Assignment
Please repeat exactly the lines below from the one containing "(params : Twitter.LookupParams) : M" down to the one containing "Error then true else false", both included, and nothing else.

Stored items:
>>>

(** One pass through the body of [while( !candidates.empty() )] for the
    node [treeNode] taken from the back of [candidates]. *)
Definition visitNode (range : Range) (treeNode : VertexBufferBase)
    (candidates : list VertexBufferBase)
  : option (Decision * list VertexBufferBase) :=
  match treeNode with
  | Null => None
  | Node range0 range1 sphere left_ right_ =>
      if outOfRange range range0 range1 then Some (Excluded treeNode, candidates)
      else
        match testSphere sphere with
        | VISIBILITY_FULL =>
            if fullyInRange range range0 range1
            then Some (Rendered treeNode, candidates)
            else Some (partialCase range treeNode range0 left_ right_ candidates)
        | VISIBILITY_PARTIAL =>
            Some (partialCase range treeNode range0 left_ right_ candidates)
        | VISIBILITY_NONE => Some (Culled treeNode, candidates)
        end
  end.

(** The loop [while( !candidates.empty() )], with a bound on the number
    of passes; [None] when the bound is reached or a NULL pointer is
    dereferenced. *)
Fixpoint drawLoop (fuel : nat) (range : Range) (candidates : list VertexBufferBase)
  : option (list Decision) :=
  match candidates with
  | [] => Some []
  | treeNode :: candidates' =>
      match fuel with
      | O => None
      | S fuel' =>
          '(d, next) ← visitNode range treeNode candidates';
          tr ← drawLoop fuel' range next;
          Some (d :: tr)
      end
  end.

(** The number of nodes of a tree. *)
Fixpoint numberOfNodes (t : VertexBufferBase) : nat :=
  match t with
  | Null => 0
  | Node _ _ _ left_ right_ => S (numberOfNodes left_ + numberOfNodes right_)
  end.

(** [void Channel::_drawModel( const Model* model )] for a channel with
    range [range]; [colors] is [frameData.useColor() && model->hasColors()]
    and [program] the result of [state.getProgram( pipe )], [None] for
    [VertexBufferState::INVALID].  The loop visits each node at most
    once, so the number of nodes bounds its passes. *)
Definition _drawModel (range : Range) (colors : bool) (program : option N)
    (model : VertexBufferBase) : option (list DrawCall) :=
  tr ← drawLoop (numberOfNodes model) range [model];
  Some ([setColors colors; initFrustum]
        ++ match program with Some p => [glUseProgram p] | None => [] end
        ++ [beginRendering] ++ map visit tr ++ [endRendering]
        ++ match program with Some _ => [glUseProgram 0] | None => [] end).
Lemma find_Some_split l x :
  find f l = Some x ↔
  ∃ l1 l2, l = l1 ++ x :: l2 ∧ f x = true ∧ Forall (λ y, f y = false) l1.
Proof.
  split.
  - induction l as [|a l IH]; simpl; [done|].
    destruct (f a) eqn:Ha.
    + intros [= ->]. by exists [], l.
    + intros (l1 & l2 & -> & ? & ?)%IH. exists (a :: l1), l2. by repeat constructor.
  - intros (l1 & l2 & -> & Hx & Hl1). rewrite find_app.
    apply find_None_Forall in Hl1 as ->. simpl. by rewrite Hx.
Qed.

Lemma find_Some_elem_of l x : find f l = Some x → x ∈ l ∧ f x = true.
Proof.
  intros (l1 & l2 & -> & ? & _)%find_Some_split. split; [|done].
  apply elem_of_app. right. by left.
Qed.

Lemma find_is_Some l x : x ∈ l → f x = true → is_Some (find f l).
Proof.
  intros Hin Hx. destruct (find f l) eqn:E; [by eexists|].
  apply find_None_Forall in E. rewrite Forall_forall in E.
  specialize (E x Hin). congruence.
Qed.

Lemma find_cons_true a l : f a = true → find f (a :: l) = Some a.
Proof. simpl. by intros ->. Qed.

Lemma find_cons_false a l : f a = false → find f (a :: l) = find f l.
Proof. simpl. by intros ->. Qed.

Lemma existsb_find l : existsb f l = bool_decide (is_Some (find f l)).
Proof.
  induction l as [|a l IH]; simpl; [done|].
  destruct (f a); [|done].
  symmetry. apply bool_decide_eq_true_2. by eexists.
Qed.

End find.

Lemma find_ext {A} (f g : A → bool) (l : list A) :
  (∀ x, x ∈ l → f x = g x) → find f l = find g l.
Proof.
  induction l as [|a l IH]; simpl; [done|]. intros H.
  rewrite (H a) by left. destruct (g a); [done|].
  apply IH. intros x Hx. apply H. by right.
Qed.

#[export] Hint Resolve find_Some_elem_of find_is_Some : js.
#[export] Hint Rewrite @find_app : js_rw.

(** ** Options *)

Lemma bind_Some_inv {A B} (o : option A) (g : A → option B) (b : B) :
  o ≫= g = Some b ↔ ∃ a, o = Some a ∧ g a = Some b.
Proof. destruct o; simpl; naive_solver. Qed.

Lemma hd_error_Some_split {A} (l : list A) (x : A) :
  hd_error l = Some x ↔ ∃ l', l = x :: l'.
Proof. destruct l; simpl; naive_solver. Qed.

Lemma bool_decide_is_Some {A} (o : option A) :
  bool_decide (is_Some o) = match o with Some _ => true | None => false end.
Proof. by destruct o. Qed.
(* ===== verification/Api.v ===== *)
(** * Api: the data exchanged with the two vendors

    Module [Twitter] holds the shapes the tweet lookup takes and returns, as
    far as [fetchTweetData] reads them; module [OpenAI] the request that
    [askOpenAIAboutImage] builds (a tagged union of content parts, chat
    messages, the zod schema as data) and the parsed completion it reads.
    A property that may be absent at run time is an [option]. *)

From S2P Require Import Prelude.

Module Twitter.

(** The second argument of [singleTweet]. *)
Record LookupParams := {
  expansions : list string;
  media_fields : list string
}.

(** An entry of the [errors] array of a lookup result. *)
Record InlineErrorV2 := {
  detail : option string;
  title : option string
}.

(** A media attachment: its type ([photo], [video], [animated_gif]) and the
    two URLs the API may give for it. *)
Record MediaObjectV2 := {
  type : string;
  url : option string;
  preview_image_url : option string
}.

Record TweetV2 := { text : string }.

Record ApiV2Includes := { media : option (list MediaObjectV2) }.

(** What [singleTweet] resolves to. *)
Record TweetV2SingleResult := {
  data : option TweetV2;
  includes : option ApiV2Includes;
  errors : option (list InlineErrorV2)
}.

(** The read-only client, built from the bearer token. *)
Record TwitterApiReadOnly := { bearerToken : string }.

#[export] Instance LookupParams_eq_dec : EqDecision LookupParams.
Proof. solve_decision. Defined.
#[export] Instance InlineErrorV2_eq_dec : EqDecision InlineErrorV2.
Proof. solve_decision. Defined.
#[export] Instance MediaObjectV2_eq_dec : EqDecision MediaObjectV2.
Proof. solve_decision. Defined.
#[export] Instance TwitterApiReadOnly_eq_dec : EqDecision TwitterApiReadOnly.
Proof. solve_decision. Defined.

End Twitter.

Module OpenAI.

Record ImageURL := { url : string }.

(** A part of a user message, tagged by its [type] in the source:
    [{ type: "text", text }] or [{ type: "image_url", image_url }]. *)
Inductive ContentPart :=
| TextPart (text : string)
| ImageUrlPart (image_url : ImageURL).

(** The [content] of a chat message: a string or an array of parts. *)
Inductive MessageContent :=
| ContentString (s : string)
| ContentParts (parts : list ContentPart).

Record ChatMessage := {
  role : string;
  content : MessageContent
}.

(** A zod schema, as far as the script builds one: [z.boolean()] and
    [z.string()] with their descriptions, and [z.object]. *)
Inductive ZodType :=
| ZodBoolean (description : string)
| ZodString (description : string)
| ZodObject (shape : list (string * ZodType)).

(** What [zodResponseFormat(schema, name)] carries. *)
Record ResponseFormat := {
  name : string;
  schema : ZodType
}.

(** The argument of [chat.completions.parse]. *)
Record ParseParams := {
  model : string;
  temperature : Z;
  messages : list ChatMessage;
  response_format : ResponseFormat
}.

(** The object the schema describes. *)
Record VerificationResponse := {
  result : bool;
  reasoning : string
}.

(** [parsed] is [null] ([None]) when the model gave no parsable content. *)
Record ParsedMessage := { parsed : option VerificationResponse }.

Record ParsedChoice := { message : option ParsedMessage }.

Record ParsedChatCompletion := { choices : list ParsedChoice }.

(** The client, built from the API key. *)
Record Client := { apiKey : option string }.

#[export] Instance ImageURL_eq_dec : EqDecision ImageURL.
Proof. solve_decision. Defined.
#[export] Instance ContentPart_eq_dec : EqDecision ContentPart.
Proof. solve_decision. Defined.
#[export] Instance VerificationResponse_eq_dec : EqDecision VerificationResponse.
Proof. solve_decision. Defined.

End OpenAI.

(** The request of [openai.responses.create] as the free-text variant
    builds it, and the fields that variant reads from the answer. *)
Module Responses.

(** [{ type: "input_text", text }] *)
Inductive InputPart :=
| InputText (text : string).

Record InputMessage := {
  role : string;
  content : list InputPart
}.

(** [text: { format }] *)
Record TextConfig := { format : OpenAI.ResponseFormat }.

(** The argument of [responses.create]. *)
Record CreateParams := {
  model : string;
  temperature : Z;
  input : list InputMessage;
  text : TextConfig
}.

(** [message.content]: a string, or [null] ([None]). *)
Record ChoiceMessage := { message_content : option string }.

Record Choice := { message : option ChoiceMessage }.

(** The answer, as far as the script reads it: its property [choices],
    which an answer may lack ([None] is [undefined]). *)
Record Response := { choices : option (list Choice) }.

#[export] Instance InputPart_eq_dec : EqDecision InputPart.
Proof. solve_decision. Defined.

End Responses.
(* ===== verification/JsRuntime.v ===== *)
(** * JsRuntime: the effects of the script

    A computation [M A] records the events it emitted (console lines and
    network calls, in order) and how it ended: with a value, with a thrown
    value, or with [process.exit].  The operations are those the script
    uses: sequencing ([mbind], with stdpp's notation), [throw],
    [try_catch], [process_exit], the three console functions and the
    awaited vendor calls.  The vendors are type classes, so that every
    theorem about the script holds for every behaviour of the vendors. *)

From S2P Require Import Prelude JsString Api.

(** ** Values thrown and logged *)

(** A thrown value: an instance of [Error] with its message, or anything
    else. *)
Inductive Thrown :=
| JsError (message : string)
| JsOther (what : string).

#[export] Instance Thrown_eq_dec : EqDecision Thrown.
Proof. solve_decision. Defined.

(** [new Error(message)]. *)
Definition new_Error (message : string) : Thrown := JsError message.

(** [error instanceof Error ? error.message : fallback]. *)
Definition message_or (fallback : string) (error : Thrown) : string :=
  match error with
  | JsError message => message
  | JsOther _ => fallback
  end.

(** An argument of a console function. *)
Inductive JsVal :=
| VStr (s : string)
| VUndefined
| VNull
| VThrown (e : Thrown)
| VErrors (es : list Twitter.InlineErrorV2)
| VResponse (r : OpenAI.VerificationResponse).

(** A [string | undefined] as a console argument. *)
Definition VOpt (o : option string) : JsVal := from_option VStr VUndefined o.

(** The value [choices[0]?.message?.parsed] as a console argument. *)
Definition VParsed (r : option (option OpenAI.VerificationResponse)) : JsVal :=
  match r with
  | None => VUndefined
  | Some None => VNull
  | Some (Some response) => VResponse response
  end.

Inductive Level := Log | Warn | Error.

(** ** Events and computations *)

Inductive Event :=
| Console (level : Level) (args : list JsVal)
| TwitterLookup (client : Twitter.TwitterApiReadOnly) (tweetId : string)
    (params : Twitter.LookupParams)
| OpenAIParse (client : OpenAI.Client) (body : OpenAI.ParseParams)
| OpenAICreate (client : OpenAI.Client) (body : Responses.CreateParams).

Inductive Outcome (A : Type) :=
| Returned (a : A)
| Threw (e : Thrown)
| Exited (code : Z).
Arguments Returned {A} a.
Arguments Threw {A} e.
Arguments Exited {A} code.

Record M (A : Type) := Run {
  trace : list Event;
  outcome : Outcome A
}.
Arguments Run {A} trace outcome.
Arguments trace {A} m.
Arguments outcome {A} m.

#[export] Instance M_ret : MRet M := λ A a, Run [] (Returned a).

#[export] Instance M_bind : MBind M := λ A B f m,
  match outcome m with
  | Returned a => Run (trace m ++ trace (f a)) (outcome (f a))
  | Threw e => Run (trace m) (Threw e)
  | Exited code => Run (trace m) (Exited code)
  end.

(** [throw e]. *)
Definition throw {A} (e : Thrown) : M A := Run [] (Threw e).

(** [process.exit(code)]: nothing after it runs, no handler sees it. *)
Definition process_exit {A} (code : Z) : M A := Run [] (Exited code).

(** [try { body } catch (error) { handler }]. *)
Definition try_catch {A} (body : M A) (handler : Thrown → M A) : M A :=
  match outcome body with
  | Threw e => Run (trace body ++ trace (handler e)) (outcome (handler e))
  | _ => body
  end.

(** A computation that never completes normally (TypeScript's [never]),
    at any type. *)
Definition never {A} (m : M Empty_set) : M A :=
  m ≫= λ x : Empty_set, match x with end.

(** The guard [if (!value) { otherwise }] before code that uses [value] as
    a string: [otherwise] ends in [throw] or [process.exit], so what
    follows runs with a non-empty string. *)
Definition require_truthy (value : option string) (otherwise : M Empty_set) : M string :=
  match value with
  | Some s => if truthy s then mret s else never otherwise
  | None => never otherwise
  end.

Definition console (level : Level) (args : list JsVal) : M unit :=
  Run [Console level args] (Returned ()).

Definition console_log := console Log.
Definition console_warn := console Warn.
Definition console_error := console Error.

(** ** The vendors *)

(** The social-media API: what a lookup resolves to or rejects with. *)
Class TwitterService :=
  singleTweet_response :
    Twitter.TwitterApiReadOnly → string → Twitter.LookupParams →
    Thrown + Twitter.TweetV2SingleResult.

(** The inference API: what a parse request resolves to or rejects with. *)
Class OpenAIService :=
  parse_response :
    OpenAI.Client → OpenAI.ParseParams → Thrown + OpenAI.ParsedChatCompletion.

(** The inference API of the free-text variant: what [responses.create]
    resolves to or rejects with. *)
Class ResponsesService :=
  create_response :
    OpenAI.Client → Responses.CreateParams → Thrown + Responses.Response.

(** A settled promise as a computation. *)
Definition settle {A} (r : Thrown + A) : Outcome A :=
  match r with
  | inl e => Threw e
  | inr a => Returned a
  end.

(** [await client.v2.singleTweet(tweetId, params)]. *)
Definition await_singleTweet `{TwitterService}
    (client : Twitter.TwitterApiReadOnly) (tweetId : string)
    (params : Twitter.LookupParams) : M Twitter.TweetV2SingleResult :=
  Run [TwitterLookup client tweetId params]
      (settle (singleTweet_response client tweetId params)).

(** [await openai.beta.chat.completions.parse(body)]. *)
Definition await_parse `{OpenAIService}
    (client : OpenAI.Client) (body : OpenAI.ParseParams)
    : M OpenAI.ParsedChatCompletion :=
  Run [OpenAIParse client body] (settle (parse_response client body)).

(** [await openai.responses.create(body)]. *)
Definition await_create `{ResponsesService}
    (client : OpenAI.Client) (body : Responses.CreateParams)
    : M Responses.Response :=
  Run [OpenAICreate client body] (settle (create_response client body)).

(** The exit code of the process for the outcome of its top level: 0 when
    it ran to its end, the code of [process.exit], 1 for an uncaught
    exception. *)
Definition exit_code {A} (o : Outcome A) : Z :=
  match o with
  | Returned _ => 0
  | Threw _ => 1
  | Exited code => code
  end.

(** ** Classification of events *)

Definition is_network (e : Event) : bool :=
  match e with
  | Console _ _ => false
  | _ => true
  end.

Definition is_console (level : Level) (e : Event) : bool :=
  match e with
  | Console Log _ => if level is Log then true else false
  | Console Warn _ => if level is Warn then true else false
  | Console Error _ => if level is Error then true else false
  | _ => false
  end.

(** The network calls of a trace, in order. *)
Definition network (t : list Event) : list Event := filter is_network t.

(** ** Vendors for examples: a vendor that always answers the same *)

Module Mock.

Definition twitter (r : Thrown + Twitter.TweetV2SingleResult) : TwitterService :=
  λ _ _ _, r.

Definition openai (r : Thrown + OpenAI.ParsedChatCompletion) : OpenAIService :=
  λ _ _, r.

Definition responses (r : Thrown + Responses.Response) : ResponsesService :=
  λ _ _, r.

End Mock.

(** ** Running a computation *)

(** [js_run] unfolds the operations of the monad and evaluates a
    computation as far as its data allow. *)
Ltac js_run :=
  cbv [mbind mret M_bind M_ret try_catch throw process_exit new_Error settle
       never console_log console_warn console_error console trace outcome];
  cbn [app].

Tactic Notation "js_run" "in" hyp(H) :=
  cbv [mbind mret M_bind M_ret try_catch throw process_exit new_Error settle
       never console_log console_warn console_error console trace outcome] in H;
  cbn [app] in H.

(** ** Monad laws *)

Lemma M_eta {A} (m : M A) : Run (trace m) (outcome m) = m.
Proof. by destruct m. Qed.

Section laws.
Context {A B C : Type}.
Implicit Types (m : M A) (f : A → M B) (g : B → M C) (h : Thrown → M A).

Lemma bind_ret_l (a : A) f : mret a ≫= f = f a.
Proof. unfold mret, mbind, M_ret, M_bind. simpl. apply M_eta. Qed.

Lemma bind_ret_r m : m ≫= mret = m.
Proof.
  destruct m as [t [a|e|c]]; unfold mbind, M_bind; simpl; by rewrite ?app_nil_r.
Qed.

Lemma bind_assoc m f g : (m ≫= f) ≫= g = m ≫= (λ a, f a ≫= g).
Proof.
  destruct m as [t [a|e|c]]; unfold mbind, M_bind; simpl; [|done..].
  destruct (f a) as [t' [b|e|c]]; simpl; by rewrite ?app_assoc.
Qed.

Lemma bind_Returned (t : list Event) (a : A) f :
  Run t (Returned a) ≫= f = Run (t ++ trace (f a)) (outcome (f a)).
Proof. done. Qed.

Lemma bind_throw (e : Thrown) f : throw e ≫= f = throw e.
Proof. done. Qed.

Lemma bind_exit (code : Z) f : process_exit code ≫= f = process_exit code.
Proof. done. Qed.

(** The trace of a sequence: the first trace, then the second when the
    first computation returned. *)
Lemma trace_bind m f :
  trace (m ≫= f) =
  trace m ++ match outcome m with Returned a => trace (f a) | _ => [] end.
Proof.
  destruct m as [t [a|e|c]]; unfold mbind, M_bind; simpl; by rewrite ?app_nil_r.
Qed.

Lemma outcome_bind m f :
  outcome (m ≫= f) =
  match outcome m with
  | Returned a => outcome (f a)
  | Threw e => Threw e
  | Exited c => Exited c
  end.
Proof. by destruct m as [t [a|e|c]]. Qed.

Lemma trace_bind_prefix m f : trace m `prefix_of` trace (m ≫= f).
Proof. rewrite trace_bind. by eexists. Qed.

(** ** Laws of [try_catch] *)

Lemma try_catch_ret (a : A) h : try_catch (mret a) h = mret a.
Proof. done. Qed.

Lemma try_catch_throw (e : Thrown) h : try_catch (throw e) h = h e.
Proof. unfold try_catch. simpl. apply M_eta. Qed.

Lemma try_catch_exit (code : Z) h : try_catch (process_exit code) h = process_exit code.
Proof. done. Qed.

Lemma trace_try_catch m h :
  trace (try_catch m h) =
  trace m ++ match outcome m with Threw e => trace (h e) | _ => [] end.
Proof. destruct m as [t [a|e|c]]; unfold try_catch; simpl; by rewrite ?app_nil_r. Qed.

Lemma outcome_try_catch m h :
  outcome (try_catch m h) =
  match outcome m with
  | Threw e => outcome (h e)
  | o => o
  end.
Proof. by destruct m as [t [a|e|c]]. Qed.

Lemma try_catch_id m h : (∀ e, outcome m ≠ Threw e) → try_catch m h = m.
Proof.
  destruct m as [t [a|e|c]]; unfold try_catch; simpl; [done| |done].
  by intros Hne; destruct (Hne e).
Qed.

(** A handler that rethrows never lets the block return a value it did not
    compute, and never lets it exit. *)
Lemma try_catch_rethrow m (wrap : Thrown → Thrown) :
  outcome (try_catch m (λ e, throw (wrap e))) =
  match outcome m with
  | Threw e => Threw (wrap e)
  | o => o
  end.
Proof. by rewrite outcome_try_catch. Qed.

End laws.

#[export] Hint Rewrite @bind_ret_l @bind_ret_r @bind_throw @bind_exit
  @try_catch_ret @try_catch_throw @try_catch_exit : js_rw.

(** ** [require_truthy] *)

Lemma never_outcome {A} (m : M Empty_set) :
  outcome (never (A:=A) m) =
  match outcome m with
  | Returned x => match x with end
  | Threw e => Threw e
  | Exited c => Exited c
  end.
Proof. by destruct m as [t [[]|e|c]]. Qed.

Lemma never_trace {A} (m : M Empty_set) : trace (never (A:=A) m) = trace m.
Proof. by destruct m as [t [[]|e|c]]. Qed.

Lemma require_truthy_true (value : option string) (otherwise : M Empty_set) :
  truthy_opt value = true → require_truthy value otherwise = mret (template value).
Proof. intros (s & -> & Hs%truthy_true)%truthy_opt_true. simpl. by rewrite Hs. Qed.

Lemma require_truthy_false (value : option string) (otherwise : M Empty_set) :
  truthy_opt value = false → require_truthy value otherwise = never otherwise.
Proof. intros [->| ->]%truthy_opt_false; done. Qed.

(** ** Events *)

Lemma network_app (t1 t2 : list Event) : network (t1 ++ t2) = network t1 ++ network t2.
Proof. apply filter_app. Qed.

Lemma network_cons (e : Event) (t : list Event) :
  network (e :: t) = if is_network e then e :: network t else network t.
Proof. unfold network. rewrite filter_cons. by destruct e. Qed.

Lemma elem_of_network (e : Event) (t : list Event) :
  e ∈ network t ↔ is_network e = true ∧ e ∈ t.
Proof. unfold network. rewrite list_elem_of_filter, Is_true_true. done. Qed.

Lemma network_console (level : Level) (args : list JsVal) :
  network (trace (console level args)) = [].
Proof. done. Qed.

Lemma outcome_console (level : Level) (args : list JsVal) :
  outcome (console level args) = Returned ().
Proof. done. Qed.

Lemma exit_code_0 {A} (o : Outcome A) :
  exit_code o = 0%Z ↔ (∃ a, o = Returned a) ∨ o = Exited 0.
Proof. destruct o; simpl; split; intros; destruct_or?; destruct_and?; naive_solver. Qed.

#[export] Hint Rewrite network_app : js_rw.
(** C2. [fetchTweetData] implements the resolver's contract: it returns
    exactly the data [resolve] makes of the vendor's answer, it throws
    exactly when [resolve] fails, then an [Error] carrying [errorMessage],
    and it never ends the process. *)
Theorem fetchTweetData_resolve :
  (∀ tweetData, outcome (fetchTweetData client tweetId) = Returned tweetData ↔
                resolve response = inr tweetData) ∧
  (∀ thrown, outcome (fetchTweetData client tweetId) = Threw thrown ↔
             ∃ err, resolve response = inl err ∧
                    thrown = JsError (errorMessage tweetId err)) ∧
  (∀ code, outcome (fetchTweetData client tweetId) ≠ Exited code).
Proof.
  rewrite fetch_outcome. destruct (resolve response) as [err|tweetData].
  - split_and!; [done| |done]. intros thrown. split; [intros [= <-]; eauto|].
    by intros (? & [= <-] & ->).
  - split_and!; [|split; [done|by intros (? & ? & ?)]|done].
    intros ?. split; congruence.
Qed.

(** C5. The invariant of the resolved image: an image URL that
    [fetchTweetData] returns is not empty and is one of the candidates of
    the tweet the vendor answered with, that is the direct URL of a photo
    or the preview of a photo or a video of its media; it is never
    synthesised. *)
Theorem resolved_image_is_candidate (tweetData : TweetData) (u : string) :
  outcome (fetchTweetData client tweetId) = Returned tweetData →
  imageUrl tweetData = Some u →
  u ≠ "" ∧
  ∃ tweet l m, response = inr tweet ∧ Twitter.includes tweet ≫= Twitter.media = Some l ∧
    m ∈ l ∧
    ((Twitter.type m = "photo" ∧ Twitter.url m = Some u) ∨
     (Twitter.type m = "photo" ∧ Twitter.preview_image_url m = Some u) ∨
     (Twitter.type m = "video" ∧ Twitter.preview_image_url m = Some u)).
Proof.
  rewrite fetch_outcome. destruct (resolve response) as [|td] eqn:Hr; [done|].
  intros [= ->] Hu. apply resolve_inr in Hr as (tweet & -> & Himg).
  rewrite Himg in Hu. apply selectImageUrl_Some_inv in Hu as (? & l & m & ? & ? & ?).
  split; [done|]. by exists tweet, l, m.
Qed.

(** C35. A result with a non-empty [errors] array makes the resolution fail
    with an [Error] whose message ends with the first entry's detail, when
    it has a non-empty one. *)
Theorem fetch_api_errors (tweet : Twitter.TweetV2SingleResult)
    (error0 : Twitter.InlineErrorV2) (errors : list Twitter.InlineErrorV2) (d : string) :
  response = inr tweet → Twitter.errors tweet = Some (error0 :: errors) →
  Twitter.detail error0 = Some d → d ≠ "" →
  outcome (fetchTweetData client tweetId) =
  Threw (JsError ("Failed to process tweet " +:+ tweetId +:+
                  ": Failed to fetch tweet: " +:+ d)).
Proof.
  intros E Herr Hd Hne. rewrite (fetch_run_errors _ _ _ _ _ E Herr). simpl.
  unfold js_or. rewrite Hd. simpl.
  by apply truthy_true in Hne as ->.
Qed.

<<<

Task output
    (params : Twitter.LookupParams) : M Twitter.TweetV2SingleResult :=
  Run [TwitterLookup client tweetId params]
      (settle (singleTweet_response client tweetId params)).

(** [await openai.beta.chat.completions.parse(body)]. *)
Definition await_parse `{OpenAIService}
    (client : OpenAI.Client) (body : OpenAI.ParseParams)
    : M OpenAI.ParsedChatCompletion :=
  Run [OpenAIParse client body] (settle (parse_response client body)).

(** [await openai.responses.create(body)]. *)
Definition await_create `{ResponsesService}
    (client : OpenAI.Client) (body : Responses.CreateParams)
    : M Responses.Response :=
  Run [OpenAICreate client body] (settle (create_response client body)).

(** The exit code of the process for the outcome of its top level: 0 when
    it ran to its end, the code of [process.exit], 1 for an uncaught
    exception. *)
Definition exit_code {A} (o : Outcome A) : Z :=
  match o with
  | Returned _ => 0
  | Threw _ => 1
  | Exited code => code
  end.

(** ** Classification of events *)

Definition is_network (e : Event) : bool :=
  match e with
  | Console _ _ => false
  | _ => true
  end.

Definition is_console (level : Level) (e : Event) : bool :=
  match e with
  | Console Log _ => if level is Log then true else false
  | Console Warn _ => if level is Warn then true else false
  | Console Error _ => if level is Error then true else false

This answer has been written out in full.